Some landlords don’t allow their tenants to live with dogs or other pets. This can be devastating for people who crave the companionship that comes with having a dog. The good news is, if you have a letter from your mental health care provider confirming your need for an emotional support animal, you’ll most likely be exempted from this restriction.
Under the Federal Fair Housing Act (FFHA) and the Americans with Disabilities Act (ADA), landlords must make an exception to any "no pets" rule in the case of medically prescribed emotional support animals. This is great news for anyone in a rental situation that was afraid to bring an emotional support dog home.

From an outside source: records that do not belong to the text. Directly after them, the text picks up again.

(* ===== verification/Parser.v ===== *)
(** * The SQL parser

    Models [src/sql/parser.cpp] and [include/zeptodb/sql/parser.h]: a recursive
    descent over the tokens of [Tokenizer.v] into the syntax of [Ast.v]. The
    parser's position is the list of tokens that are left. A parser returns a
    value and the tokens after it, or throws; the third outcome is running out
    of fuel, which [ParserFacts.v] shows never happens. *)

From S2P Require Import Prelude.
From S2P Require Import Ast.
From S2P Require Import Text.
From S2P Require Import Tokenizer.
From S2P Require Import Literals.
From stdpp Require Import base list strings.
From Stdlib Require Import ZArith Lia.

Open Scope Z_scope.

(** ** Token types can be compared *)

Definition type_index (t : TokenType) : Z :=
  match t with | SELECT => 0 | FROM => 1 | WHERE => 2 | JOIN => 3 | ASOF => 4 | ON => 5 | AND => 6 | OR => 7
   | NOT => 8 | GROUP => 9 | BY => 10 | ORDER => 11 | LIMIT => 12 | OFFSET => 13 | BETWEEN => 14 | HAVING => 15
   | AS => 16 | DISTINCT => 17 | INNER => 18 | LEFT => 19 | RIGHT => 20 | OUTER => 21 | CROSS => 22 | ASC => 23
   | DESC => 24 | NULLS => 25 | FIRST => 26 | LAST => 27 | SUM => 28 | AVG => 29 | COUNT => 30 | MIN => 31
   | MAX => 32 | VWAP => 33 | STDDEV => 34 | VARIANCE => 35 | MEDIAN => 36 | PERCENTILE => 37 | OVER => 38
   | PARTITION => 39 | ROWS => 40 | RANGE => 41 | PRECEDING => 42 | FOLLOWING => 43 | UNBOUNDED => 44
   | CURRENT => 45 | ROW => 46 | RANK => 47 | DENSE_RANK => 48 | ROW_NUMBER => 49 | LAG => 50 | LEAD => 51
   | XBAR => 52 | EMA => 53 | DELTA => 54 | RATIO => 55 | WINDOW => 56 | DATE_TRUNC => 57 | NOW => 58
   | EPOCH_S => 59 | EPOCH_MS => 60 | SUBSTR => 61 | LIKE => 62 | FULL => 63 | PLUS_JOIN => 64 | AJ0 => 65
   | EXPLAIN => 66 | INTERVAL => 67 | SAMPLE => 68 | WITH => 69 | INSERT => 70 | INTO => 71 | VALUES => 72
   | UPDATE => 73 | SET => 74 | DELETE_KW => 75 | MATERIALIZED => 76 | VIEW => 77 | UNION => 78 | ALL => 79
   | INTERSECT => 80 | EXCEPT => 81 | IN => 82 | IS => 83 | NULL_KW => 84 | GT => 85 | LT => 86 | GE => 87
   | LE => 88 | EQ => 89 | NE => 90 | PLUS => 91 | MINUS => 92 | SLASH => 93 | CASE => 94 | WHEN => 95 | THEN => 96
   | ELSE => 97 | CASE_END => 98 | COMMA => 99 | DOT => 100 | LPAREN => 101 | RPAREN => 102 | STAR => 103
   | IDENT => 104 | NUMBER => 105 | STRING => 106 | END => 107 end.

Definition same_type (t t' : TokenType) : bool := type_index t =? type_index t'.

(** ** Parsers *)

Inductive exn : Type :=
  | token_exception (e : token_error)
  | runtime_error (what : string)
  | invalid_argument
  | out_of_range.

Inductive result (A : Type) : Type :=
  | Parsed (a : A) (rest : list Token)
  | Threw (e : exn)
  | NoFuel.
Arguments Parsed {A}.
Arguments Threw {A}.
Arguments NoFuel {A}.

Definition parser (A : Type) : Type := list Token → result A.

#[global] Instance parser_ret : MRet parser := λ A a ts, Parsed a ts.
#[global] Instance parser_bind : MBind parser := λ A B f p ts,
  match p ts with
  | Parsed a rest => f a rest
  | Threw e => Threw e
  | NoFuel => NoFuel
  end.

Definition throw {A} (e : exn) : parser A := λ _, Threw e.
Definition no_fuel {A} : parser A := λ _, NoFuel.

(** [throw std::runtime_error("Parser: expected ... '" + current().value + "'")] *)
Definition token_at (n : nat) (ts : list Token) : Token := nth n ts (mkToken END "").
Definition current : parser Token := λ ts, Parsed (token_at 0 ts) ts.
Definition peek : parser Token := λ ts, Parsed (token_at 1 ts) ts.
Definition fail_at {A} (message : string) : parser A :=
  tok ← current; throw (runtime_error (message +:+ value tok +:+ "'")).

Definition has_type (t : TokenType) (ts : list Token) : bool :=
  match ts with
  | [] => false
  | tok :: _ => negb (same_type (type tok) END) && same_type (type tok) t
  end.

Definition at_end : parser bool := λ ts,
  Parsed (match ts with [] => true | tok :: _ => same_type (type tok) END end) ts.
Definition check (t : TokenType) : parser bool := λ ts, Parsed (has_type t ts) ts.
Definition advance : parser () := λ ts, Parsed tt (tail ts).
Definition match_ (t : TokenType) : parser bool := λ ts,
  if has_type t ts then Parsed true (tail ts) else Parsed false ts.

Definition expect (t : TokenType) (msg : string) : parser string :=
  ok ← check t;
  if ok : bool then tok ← current; advance;; mret (value tok)
  else fail_at ("Parser: expected " +:+ msg +:+ " but got '").

(** [check] of one of several types. *)
Definition check_any (types : list TokenType) : parser bool := λ ts, Parsed (existsb (λ t, has_type t ts) types) ts.

(** [peek().type == t] *)
Definition peek_is (t : TokenType) : parser bool := tok ← peek; mret (same_type (type tok) t).

(** [current().type == IDENT && to_upper_str(current().value) == word] *)
Definition to_upper_str (s : string) : string := upper_word s.
Definition ident_is (word : string) : parser bool :=
  tok ← current; mret (same_type (type tok) IDENT && String.eqb (to_upper_str (value tok)) word).

Definition returned {A} (c : converted A) : parser A :=
  match c with
  | Valid a => mret a
  | InvalidArgument => throw invalid_argument
  | OutOfRange => throw out_of_range
  end.

(** ** Loops

    Every iteration that goes on has consumed a token, so the number of tokens
    left is fuel enough. *)

Inductive flow (A : Type) : Type := Continue (a : A) | Break (a : A).
Arguments Continue {A}.
Arguments Break {A}.

Fixpoint while_fuel {A} (fuel : nat) (body : A → parser (flow A)) (a : A) : parser A :=
  match fuel with
  | O => no_fuel
  | S fuel =>
      next ← body a;
      match next with
      | Continue a => while_fuel fuel body a
      | Break a => mret a
      end
  end.

Definition while {A} (body : A → parser (flow A)) (a : A) : parser A := λ ts, while_fuel (S (length ts)) body a ts.

(** [while (match(t)) a = p(a)] *)
Definition while_match {A} (t : TokenType) (p : A → parser A) : A → parser A :=
  while (λ a, more ← match_ t; if more : bool then a ← p a; mret (Continue a) else mret (Break a)).

(** [do { items.push_back(p()) } while (match(COMMA))] *)
Definition comma_list {A} (p : parser A) : parser (list A) :=
  first ← p;
  while_match COMMA (λ items, item ← p; mret (items ++ [item])) [first].

(** ** Names and literals *)

Definition ident_like (t : TokenType) : bool :=
  match t with IDENT | OFFSET | FIRST | LAST | ASC | DESC | ROWS => true | _ => false end.
Definition is_ident_like : parser bool := λ ts, Parsed (ident_like (type (token_at 0 ts))) ts.

Definition take_value : parser string := tok ← current; advance;; mret (value tok).

(** The alias (empty when there is none) and the column. *)
Definition parse_qualified_name : parser (string * string) :=
  b ← is_ident_like;
  if b : bool then
    first ← take_value;
    dot ← match_ DOT;
    if dot : bool then
      star ← check STAR;
      if star : bool then advance;; mret (first, "*"%string)
      else
        b ← is_ident_like;
        if b : bool then col ← take_value; mret (first, col)
        else col ← expect IDENT "column name"; mret (first, col)
    else mret (EmptyString, first)
  else
    star ← check STAR;
    if star : bool then advance;; mret (EmptyString, "*"%string)
    else fail_at "Parser: expected identifier, got '".

Definition parse_integer_literal : parser Z :=
  b ← check NUMBER;
  if b : bool then s ← take_value; returned (stoll s)
  else fail_at "Parser: expected integer literal, got '".

Definition parse_string_literal : parser string :=
  b ← check STRING;
  if b : bool then take_value
  else fail_at "Parser: expected string literal, got '".

Definition parse_compare_op : parser CompareOp :=
  tok ← current;
  match type tok with
  | EQ => advance;; mret Ast.EQ
  | NE => advance;; mret Ast.NE
  | GT => advance;; mret Ast.GT
  | LT => advance;; mret Ast.LT
  | GE => advance;; mret Ast.GE
  | LE => advance;; mret Ast.LE
  | _ => fail_at "Parser: expected comparison operator, got '"
  end.

(** The value of a number token: floating point when it has a dot. *)
Definition number_value (s : string) : parser CompareValue :=
  if has_dot s then f ← returned (stod s); mret (VFloat f (cast_int64 f))
  else v ← returned (stoll s); mret (VInt v).

(** ** Arithmetic expressions *)

(** [std::tolower] on every character. *)
Definition tolower (c : char) : char :=
  if Text.between 65 90 c then Ascii.ascii_of_N (Ascii.N_of_ascii c + 32) else c.
Definition to_lower_str (s : string) : string := str (tolower <$> chars s).

Definition simple_func (name : string) (arg : option ArithExpr) : ArithExpr := AFunc name "" arg None [].

Section Arith.
  (** The recursive call, for the expressions between parentheses. *)
Variable parse_arith_expr_node : parser ArithExpr.

Definition parse_call_args : parser (list ArithExpr) :=
  close ← check RPAREN;
  if close : bool then mret [] else comma_list parse_arith_expr_node.

(** A call of one of the spatial functions. *)
Definition parse_function_call : parser ArithExpr :=
  name ← take_value;
  let name := to_lower_str name in
  expect LPAREN "(";;
  args ← parse_call_args;
  expect RPAREN ")";;
  let distance_fn := String.eqb name "haversine" || String.eqb name "st_distance" in
  if negb distance_fn && negb (String.eqb name "st_within") then
    throw (runtime_error ("Parser: unknown scalar function '" +:+ name +:+ "'"))
  else
    let expected := if distance_fn then 4%nat else 5%nat in
    if negb (length args =? expected)%nat then
      throw (runtime_error ("Parser: function '" +:+ name +:+ "' expects " +:+
                            to_string (Z.of_nat expected) +:+ " arguments"))
    else mret (AFunc name "" (nth_error args 0) (nth_error args 1) args).

Definition parse_substr : parser ArithExpr :=
  expect LPAREN "(";;
  arg ← parse_arith_expr_node;
  expect COMMA ",";;
  start ← take_value;
  more ← match_ COMMA;
  len ← (if more : bool then e ← parse_arith_expr_node; mret (Some e) else mret None);
  expect RPAREN ")";;
  mret (AFunc "substr" start (Some arg) len []).
Definition eval_case_when (c : CaseWhenExpr) (row : Z) : evaluated Z := eval_branches (branches c) (else_val c) row.
End Conditions.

However, since ESDs are not classed as service dogs, they won’t necessarily be allowed in the same places where service dogs are permitted. As such, you may not be able to take your ESD to a restaurant or other public venue. Always be sure to check in advance whether you can take your ESD with you on any planned visits.
Emotional support dogs previously fell under the same rules as service dogs, meaning they could conveniently fly with their pet parents throughout the U.S. But in 2020, the U.S. Department of Transportation announced new rules stating that airlines were no longer obliged to allow emotional support animals to travel with their owners.
If you have a small dog — classified as under 20 pounds — that can fit inside a carrier, most airlines will still allow you to travel for a fee, if the dog remains inside the carrier. A few international airlines will accept emotional support animals of all sizes, but policies can change quickly, so you’ll need to check with the individual airline before making travel arrangements.
Psychiatric Service Dogs (PSDs) on the other hand, are still permitted to travel on U.S. airlines since they are classed as service animals. If you suffer from a psychiatric disorder or learning disability and you own an ESD, you may want to consider whether your dog can be trained and classed as a psychiatric service dog. These types of dogs are trained to specifically help their human companions manage their illnesses. This could include some assistance taking medication, providing physical touch to ground them during an anxiety attack, or interrupting an undesirable behavior state.
While dogs are often the most popular emotional support animals, other types of animals can qualify as well.
A study conducted by the State University of New York at Buffalo found that pet ownership, in general, had a positive effect on participants' blood pressure, heart rate, and stress levels. Cats are also popular as emotional support animals, although they are not as common as dogs.
The main criteria for an animal to be classed as an emotional support animal include the person having a close relationship with the animal and the animal providing some type of therapeutic benefit. This could be emotional support, a calming presence, or unconditional love.
If you feel like your pet provides you with some form of emotional support that helps you deal with a mental health condition, you can discuss your situation with your mental health care provider. They may be able to help you get an emotional support animal letter, which could allow you to live with your pet even if you’re renting accommodation that doesn’t allow it.